§ **TASK REQUIREMENTS**
In the listing below, find the line that contains "seq ← Sequence batch;" and the line that contains "if ok status then replay_loop". Quote both and every line between them, exactly, and nothing more.
### INPUT MATERIAL ###
(* ===== verification/DbOpen.v ===== *)
(** * Opening a database (util/leveldb/db/db_impl.cc, [DB::Open])

    Recovery reads the manifest, checks that the tables of the version are there and
    replays the logs, whose memtables become tables of level 0, or, for the last log, the
    memtable of the database. *)

From S2P Require Import Prelude Slice Order CLib Bloom Coding DbFormat InternalOrder FileNames Status Files SkipList WriteBatch MemTable LogFormat DbWrite StdSet VersionEdit Version VersionBuilder VersionSet Manifest Iterators Block TableFormat FilterBlock Table TableSpec TableGet VersionGet Compaction DbCompact CompactionRun MemIter FlushTable Background.
From stdpp Require Import strings sorting.
#[local] Open Scope Z_scope.

(** What [Env] is asked for; a sequential file is its contents. *)
Class OpenEnv (W F : Type) := {
  oe_CreateDir : bytes -> W -> W;
  oe_LockFile : bytes -> W -> Status * W;
  oe_FileExists : bytes -> W -> bool;
  oe_GetChildren : bytes -> W -> Status * list bytes;
  oe_NewSequentialFile : bytes -> W -> Status * bytes;
  oe_GetFileSize : bytes -> W -> Status * Z;
  oe_NewAppendableFile : bytes -> W -> Status * option F * W;
}.

(** What recovery has made so far: the members [mem_], [log_] and [logfile_number_], the
    edit, [*save_manifest] and [*max_sequence]. *)
Record Recovery {F : Type} := MkRecovery {
  r_mem : option MemTable;
  r_log : option (Writer F);
  r_logfile_number : Z;
  r_edit : VE.VersionEdit;
  r_save_manifest : bool;
  r_max_sequence : Z;
}.
Arguments Recovery : clear implicits.

Definition set_edit {F} (st : Recovery F) (e : VE.VersionEdit) : Recovery F := MkRecovery F (r_mem st) (r_log st) (r_logfile_number st) e (r_save_manifest st) (r_max_sequence st).
Definition set_save {F} (st : Recovery F) (b : bool) : Recovery F := MkRecovery F (r_mem st) (r_log st) (r_logfile_number st) (r_edit st) b (r_max_sequence st).
Definition set_max {F} (st : Recovery F) (seq : Z) : Recovery F := MkRecovery F (r_mem st) (r_log st) (r_logfile_number st) (r_edit st) (r_save_manifest st) seq.
Definition set_reused {F} (st : Recovery F) (m : MemTable) (log : Writer F) (n : Z) : Recovery F := MkRecovery F (Some m) (Some log) n (r_edit st) (r_save_manifest st) (r_max_sequence st).

Section Ops.
Context {W F I : Type} `{CompactionEnv W F} `{FlushEnv W} `{!DbEnv W F I} `{!OpenEnv W F} `{ManifestEnv W}.
Context (c : Comparator) (cmp_name : bytes) (snappy : option snappy_lib) (addr : Z) (options : Options) (dbname : bytes) (usage : MemTable -> Z) (write_buffer_size : Z) (paranoid reuse_logs create_if_missing error_if_exists : bool).
(** More than the entries of a memtable. *)
Context (bfuel : nat).

Definition MaybeIgnoreError (s : Status) : Status := if ok s || paranoid then s else OK.

(** [mem = new MemTable(internal_comparator_)] when there is none. *)
Definition force_mem (mem : option MemTable) : outcome MemTable := match mem with Some m => Ret m | None => m ← MemTable_new; Ret (Ref m) end.

(** [WriteLevel0Table(mem, edit, NULL)], which the manifest has to record. *)
Definition flush (m : MemTable) (st : Recovery F) (w : W) : outcome (Status * Recovery F * W) :=
  '(s, edit, w) ← WriteLevel0Table c snappy addr options dbname bfuel m (r_edit st) None w;
  Ret (s, set_edit (set_save st true) edit, w).

(** The loop over the records of a log; [compactions] counts the tables it wrote. *)
Fixpoint replay_loop (n fuel : nat) (r : Reader bytes) (status : Status) (mem : option MemTable) (compactions : nat) (st : Recovery F) (w : W) :
    outcome (Status * option MemTable * nat * Recovery F * W) :=
  match n with
  | O => Undef
  | S n' =>
      '(x, r) ← ReadRecord addr fuel r;
      let status := reported paranoid r status in
      match x with
      | None => Ret (status, mem, compactions, st, w)
      | Some record =>
          if negb (ok status) then Ret (status, mem, compactions, st, w)
          else if Z.of_nat (length record) <? 12 then
            s ← Corruption (str "log record too small") [];
            replay_loop n' fuel r (if paranoid then s else status) mem compactions st w
          else
            batch ← SetContents record;
            m ← force_mem mem;
            '(status, m) ← InsertInto c batch m;
            let status := MaybeIgnoreError status in
            if negb (ok status) then Ret (status, Some m, compactions, st, w)
            else
              seq ← Sequence batch;
              count ← Count batch;
              let last_seq := u64 (seq + count - 1) in
              let st := if r_max_sequence st <? last_seq then set_max st last_seq else st in
              if write_buffer_size <? usage m then
                '(status, st, w) ← flush m st w;
                if ok status then replay_loop n' fuel r status None (S compactions) st w else Ret (status, None, S compactions, st, w)
              else replay_loop n' fuel r status (Some m) compactions st w
      end
  end.

(** The log is kept, if it can be appended to. *)
Definition reuse_last_log (fname : bytes) (log_number : Z) (mem : option MemTable) (st : Recovery F) (w : W) : outcome (option MemTable * Recovery F * W) :=
  assert! bool_decide (r_log st = None);
  assert! bool_decide (r_mem st = None);
  let '(s, lfile_size) := oe_GetFileSize fname w in
  if negb (ok s) then Ret (mem, st, w)
  else
    let '(s, lfile, w) := oe_NewAppendableFile fname w in
    if negb (ok s) then Ret (mem, st, w)
    else
      match lfile with
      | None => Undef
      | Some lfile => log ← Writer_reopen addr lfile lfile_size; m ← force_mem mem; Ret (None, set_reused st m log log_number, w)
      end.

Definition RecoverLogFile (log_number : Z) (last_log : bool) (st : Recovery F) (w : W) : outcome (Status * Recovery F * W) :=
  fname ← LogFileName dbname log_number;
  let '(status, file) := oe_NewSequentialFile fname w in
  if negb (ok status) then Ret (MaybeIgnoreError status, st, w)
  else
    '(status, mem, compactions, st, w) ← replay_loop (S (length file)) (S (length file)) (Reader_new file (Some []) true 0) status None 0 st w;
    '(mem, st, w) ← (if ok status && reuse_logs && last_log && (compactions =? 0)%nat then reuse_last_log fname log_number mem st w else Ret (mem, st, w));
    match mem with
    | None => Ret (status, st, w)
    | Some m => if ok status then flush m st w else Ret (status, st, w)
    end.

(** What the names in the directory say: tables that are still expected, and logs. *)
Definition scan_name (min_log prev_log : Z) (x : gset Z * list Z) (name : bytes) : gset Z * list Z :=
  match ParseFileName name with
  | Some (number, type) =>
      (x.1 ∖ {[number]}, if match type with kLogFile => true | _ => false end && ((min_log <=? number) || (number =? prev_log)) then x.2 ++ [number] else x.2)
  | None => x
  end.

Fixpoint replay_logs (logs : list Z) (st : Recovery F) (w : W) : outcome (Status * Recovery F * W) :=
  match logs with
  | [] => Ret (OK, st, w)
  | n :: logs' =>
      '(s, st, w) ← RecoverLogFile n (bool_decide (logs' = [])) st w;
      if negb (ok s) then Ret (s, st, w)
      else replay_logs logs' st (de_set_versions (VS.MarkFileNumberUsed n (de_versions w)) w)
  end.

(** The database is there, or is made. *)
Definition check_current (w : W) : outcome (Status * W) :=
  if oe_FileExists (CurrentFileName dbname) w then
    if error_if_exists then s ← InvalidArgument dbname (str "exists (error_if_exists is true)"); Ret (s, w) else Ret (OK, w)
  else if create_if_missing then
    '(made, w) ← NewDB cmp_name dbname addr w;
    Ret (if (made : bool) then OK else env_error (CurrentFileName dbname) w, w)
  else s ← InvalidArgument dbname (str "does not exist (create_if_missing is false)"); Ret (s, w).

(** The part of [Recover] after the manifest was read. *)
Definition recover_files (st : Recovery F) (w : W) : outcome (Status * Recovery F * W) :=
  let min_log := VS.log_number_ (de_versions w) in
  let prev_log := VS.prev_log_number_ (de_versions w) in
  let '(s, filenames) := oe_GetChildren dbname w in
  if negb (ok s) then Ret (s, st, w)
  else
    let '(expected, logs) := foldl (scan_name min_log prev_log) (AddLiveFiles (de_in_use w) ∅, []) filenames in
    match elements expected with
    | n :: ns =>
        name ← TableFileName dbname (foldr Z.min n ns);
        s ← Corruption (NumberToString (Z.of_nat (size expected)) ++ str " missing files; e.g.") name;
        Ret (s, st, w)
    | [] =>
        '(s, st, w) ← replay_logs (merge_sort Z.le logs) st w;
        if negb (ok s) then Ret (s, st, w)
        else if VS.last_sequence_ (de_versions w) <? r_max_sequence st then
          vs ← VS.SetLastSequence (r_max_sequence st) (de_versions w); Ret (OK, st, de_set_versions vs w)
        else Ret (OK, st, w)
    end.

Definition Recover (st : Recovery F) (w : W) : outcome (Status * Recovery F * W) :=
  let w := oe_CreateDir dbname w in
  let '(s, w) := oe_LockFile (LockFileName dbname) w in
  if negb (ok s) then Ret (s, st, w)
  else
    '(s, w) ← check_current w;
    if negb (ok s) then Ret (s, st, w)
    else
      '(s, save, vs, w) ← VS.Recover c cmp_name dbname addr reuse_logs (de_versions w) w;
      let w := de_set_versions vs w in
      if negb (ok s) then Ret (s, set_save st save, w) else recover_files (set_save st save) w.

(** [DB::Open]: the database, if the status is OK. *)
Definition DB_Open (w : W) : outcome (Status * option (DBImpl F) * W) :=
  '(s, st, w) ← Recover (MkRecovery F None None 0 VE.new false 0) w;
  '(s, st, w) ← (if ok s && bool_decide (r_mem st = None) then
                   let '(new_log_number, w) := ce_NewFileNumber w in
                   fname ← LogFileName dbname new_log_number;
                   let '(s, lfile, w) := ce_NewWritableFile fname w in
                   if ok s then
                     match lfile with
                     | None => Undef
                     | Some lfile => log ← Writer_new addr lfile; m ← force_mem None; Ret (s, set_reused (set_edit st (VE.SetLogNumber new_log_number (r_edit st))) m log new_log_number, w)
                     end
                   else Ret (s, st, w)
                 else Ret (s, st, w));
  '(s, w) ← (if ok s && r_save_manifest st then ce_LogAndApply (VE.SetLogNumber (r_logfile_number st) (VE.SetPrevLogNumber 0 (r_edit st))) w else Ret (s, w));
  if ok s then
    match r_mem st, r_log st with
    | Some m, Some log =>
        let d := MkDBImpl F m None log (r_logfile_number st) OK false None [] in
        let w := DeleteObsoleteFiles (I := I) dbname d w in
        Ret (s, Some (MaybeScheduleCompaction (I := I) d w), w)
    | _, _ => Exit 134
    end
  else Ret (s, None, w).
End Ops.
(* ===== verification/DbExec.v ===== *)
(** * Executions of the database (util/leveldb/db/db_impl.cc)

    Writers, the memtables and the background flush together: writers join the queue, the
    one at the front makes room for its write, which may switch to a new memtable and a
    new log, or commits a group, and the background thread turns the old memtable into a
    table.  Reads and a recovery after a crash see what was acknowledged. *)

From S2P Require Import Prelude Slice Order CLib Bloom Coding DbFormat InternalOrder FileNames Status Files SkipList WriteBatch MemTable LogFormat DbWrite StdSet VersionEdit Version VersionBuilder VersionSet Iterators Block TableFormat FilterBlock Table TableSpec TableGet VersionGet Compaction DbCompact CompactionRun MemIter FlushTable Background DbRead DbOpen DbRecover.
From stdpp Require Import strings sorting.
#[local] Open Scope Z_scope.
#[local] Existing Instance by_smallest_order.

(** The open database with the members that the queue needs.  [s_room] is what
    [MakeRoomForWrite] of the front writer has made of [force] and [allow_delay], once it
    runs.  [s_old_log] is a history variable: the number and the contents of the log
    whose updates are in the immutable memtable. *)
Record Session := MkSession {
  s_db : DBImpl bytes;
  s_writers : list writer;
  s_tmp : WriteBatch;
  s_room : option (bool * bool);
  s_finished : list (nat * Status);
  s_old_log : option (Z * bytes);
}.

Inductive act :=
| Join (w : writer)
| Turn (sync_status : Status)
| Flush (snapshots : list Z).

Section Ops.
Context {W I : Type} `{!CompactionEnv W bytes} `{FlushEnv W} `{IterView I} `{!IterMoves W I} `{!DbEnv W bytes I}.
Context (c : Comparator) (snappy : option snappy_lib) (addr : Z) (options : Options) (dbname : bytes) (usage : MemTable -> Z) (write_buffer_size : Z) (fuel : nat).

(** What a commit sees of the session. *)
Definition view (s : Session) (w : W) : DBState :=
  MkDB (s_writers s) (log_ (s_db s)) (mem_ (s_db s)) (VS.last_sequence_ (de_versions w)) (s_tmp s) (bg_error_ (s_db s)) (s_finished s).

Definition set_db (s : Session) (d : DBImpl bytes) : Session := MkSession d (s_writers s) (s_tmp s) (s_room s) (s_finished s) (s_old_log s).
Definition set_room (s : Session) (r : option (bool * bool)) : Session := MkSession (s_db s) (s_writers s) (s_tmp s) r (s_finished s) (s_old_log s).

(** [writers_.push_back(&w)] *)
Definition join (x : writer) (s : Session) : Session := MkSession (s_db s) (s_writers s ++ [x]) (s_tmp s) (s_room s) (s_finished s) (s_old_log s).

(** The part of [Write] after [MakeRoomForWrite], with its status. *)
Definition commit_front (status sync_status : Status) (x : writer) (s : Session) (w : W) : outcome (Status * nat * Session * W) :=
  if ok status then
    match w_batch x with
    | None => Ret (status, 0%nat, s, w)
    | Some _ =>
        '(status, sync_error, last, v) ← commit_group addr c sync_status x (view s w);
        let d := s_db s in
        let d := MkDBImpl bytes (DbWrite.mem_ v) (imm_ d) (DbWrite.log_ v) (logfile_number_ d) (bg_error_ d) (bg_compaction_scheduled_ d) (manual_compaction_ d) (bg_cv_ d) in
        let d := if (sync_error : bool) then RecordBackgroundError status d else d in
        vs ← VS.SetLastSequence (last_sequence_ v) (de_versions w);
        Ret (status, last, MkSession d (s_writers s) (tmp_batch_ v) (s_room s) (s_finished s) (s_old_log s), de_set_versions vs w)
    end
  else Ret (status, 0%nat, s, w).
Definition SeekToFirst (d : DBIter) (s : W) : outcome (DBIter * W) :=
  let d := ClearSavedValue (set_direction d kForward) in
  '(d, s) ← move_iter OpFirst d s;
  if it_Valid (iter_ d) then FindNextUserEntry false d s else Ret (set_valid d false, s).

Definition SeekToLast (d : DBIter) (s : W) : outcome (DBIter * W) :=
  let d := ClearSavedValue (set_direction d kReverse) in
  '(d, s) ← move_iter OpLast d s;
  FindPrevUserEntry d s.

Definition move (op : iter_op) : DBIter -> W -> outcome (DBIter * W) :=
  match op with
  | OpFirst => SeekToFirst
  | OpLast => SeekToLast
  | OpSeek target => Seek target
  | OpNext => Next
  | OpPrev => Prev
  end.
End Fuel.
End Ops.
Arguments DBIter : clear implicits.
End DBI.

#[export] Instance db_view {I} `{IterView I} : IterView (DBI.DBIter I) :=
  {| it_Valid := DBI.Valid; it_key := DBI.key; it_value := DBI.value; it_status := DBI.status |}.

Definition db_moves {W I} `{IterView I} `{IterMoves W I} (c : Comparator) (sequence : Z) (fuel : nat) : IterMoves W (DBI.DBIter I) := DBI.move c sequence fuel.
Context (opts : Options) (c : Comparator) `{!ComparatorLaws c} (same : bytes -> bytes -> Prop) `{!TableComparatorLaws (comparator opts) internal_good (internal_ord c) same} (Hro : reader_options opts ropts).
Context (has : HS -> bytes -> Table (F := F) -> Prop) `{!TableHandlesLaws HS (Table (F := F)) has} (holds : C -> bytes -> Block -> Prop) `{!BlockCacheLaws C holds} (issued : C -> Z -> Prop) (room : C -> nat -> Prop) `{!FreshIds C issued room}.
Context (fs : FS) (data : FileMetaData -> list entry).
Abbreviation iord := (internal_ord c).
Abbreviation file_known := (file_known snappy dbname opts c same fs data).
Abbreviation cache_inv := (cache_inv snappy dbname opts c same has holds issued room fs data).
Context (Hnumber : forall f g, file_known f -> file_known g -> number f = number g -> data f = data g).
#[local] Existing Instance cache_iterators.
#[local] Existing Instance cached_moves.

Definition cache_good (t : TC) : Prop := block_cache t = None /\ exists ts, cache_inv 0 ts t.
Definition open_at (es : list entry) (p : nat) (it : TableIterator F) : Prop :=
  exists bs, opened snappy opts internal_good iord same (ti_table it) bs /\ table_at internal_good iord [(ti_table it, bs)] es p it.

Lemma no_block_cache (ts : list (Table (F := F) * list tblock)) : shared_cache holds ts (None : option C).
Proof. by split. Qed.
(* ===== verification/Snapshots.v ===== *)
(** * Snapshots (util/leveldb/db/snapshot.h; db/db_impl.cc, [GetSnapshot])

    The snapshots in use, on a circular list with a dummy head, oldest first.  A
    compaction may drop what no snapshot can see, so it asks for the oldest. *)

From S2P Require Import Prelude Cache CacheMem.
#[local] Open Scope Z_scope.

(** A link is to the dummy head, [Lru], or to the snapshot at an address; [list_] is the
    list the snapshot was made by. *)
Record SnapshotImpl := MkSnapshot { number_ : Z; prev_ : link; next_ : link; list_ : positive }.

(** The memory of the snapshots, the links of the head, and the address of the list. *)
Record SnapshotList := MkSnapshots { snaps : gmap positive SnapshotImpl; head_prev : link; head_next : link; this : positive }.

Module SL.
Definition new (this : positive) : SnapshotList := MkSnapshots ∅ Lru Lru this.

Definition load (p : positive) (s : SnapshotList) : outcome SnapshotImpl := match snaps s !! p with Some n => Ret n | None => Undef end.

Definition set_next (l v : link) (s : SnapshotList) : outcome SnapshotList :=
  match l with
  | Lru => Ret (MkSnapshots (snaps s) (head_prev s) v (this s))
  | At p => n ← load p s; Ret (MkSnapshots (<[p := MkSnapshot (number_ n) (prev_ n) v (list_ n)]> (snaps s)) (head_prev s) (head_next s) (this s))
  end.

Definition set_prev (l v : link) (s : SnapshotList) : outcome SnapshotList :=
  match l with
  | Lru => Ret (MkSnapshots (snaps s) v (head_next s) (this s))
  | At p => n ← load p s; Ret (MkSnapshots (<[p := MkSnapshot (number_ n) v (next_ n) (list_ n)]> (snaps s)) (head_prev s) (head_next s) (this s))
  end.

Definition empty (s : SnapshotList) : bool := bool_decide (head_next s = Lru).

(** The number of a snapshot; the head has none. *)
Definition number (l : link) (s : SnapshotList) : outcome Z := match l with At p => n ← load p s; Ret (number_ n) | Lru => Undef end.

Definition oldest (s : SnapshotList) : outcome link := assert! negb (empty s); Ret (head_next s).
Definition newest (s : SnapshotList) : outcome link := assert! negb (empty s); Ret (head_prev s).

Definition New (seq : Z) (s : SnapshotList) : outcome (positive * SnapshotList) :=
  let p := fresh (dom (snaps s) : gset positive) in
  let s := MkSnapshots (<[p := MkSnapshot seq (head_prev s) Lru (this s)]> (snaps s)) (head_prev s) (head_next s) (this s) in
  n ← load p s;
  s ← set_next (prev_ n) (At p) s;
  n ← load p s;
  s ← set_prev (next_ n) (At p) s;
  Ret (p, s).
###
§ **EXERCISE SOLUTION**
              seq ← Sequence batch;
              count ← Count batch;
              let last_seq := u64 (seq + count - 1) in
              let st := if r_max_sequence st <? last_seq then set_max st last_seq else st in
              if write_buffer_size <? usage m then
                '(status, st, w) ← flush m st w;
                if ok status then replay_loop n' fuel r status None (S compactions) st w else Ret (status, None, S compactions, st, w)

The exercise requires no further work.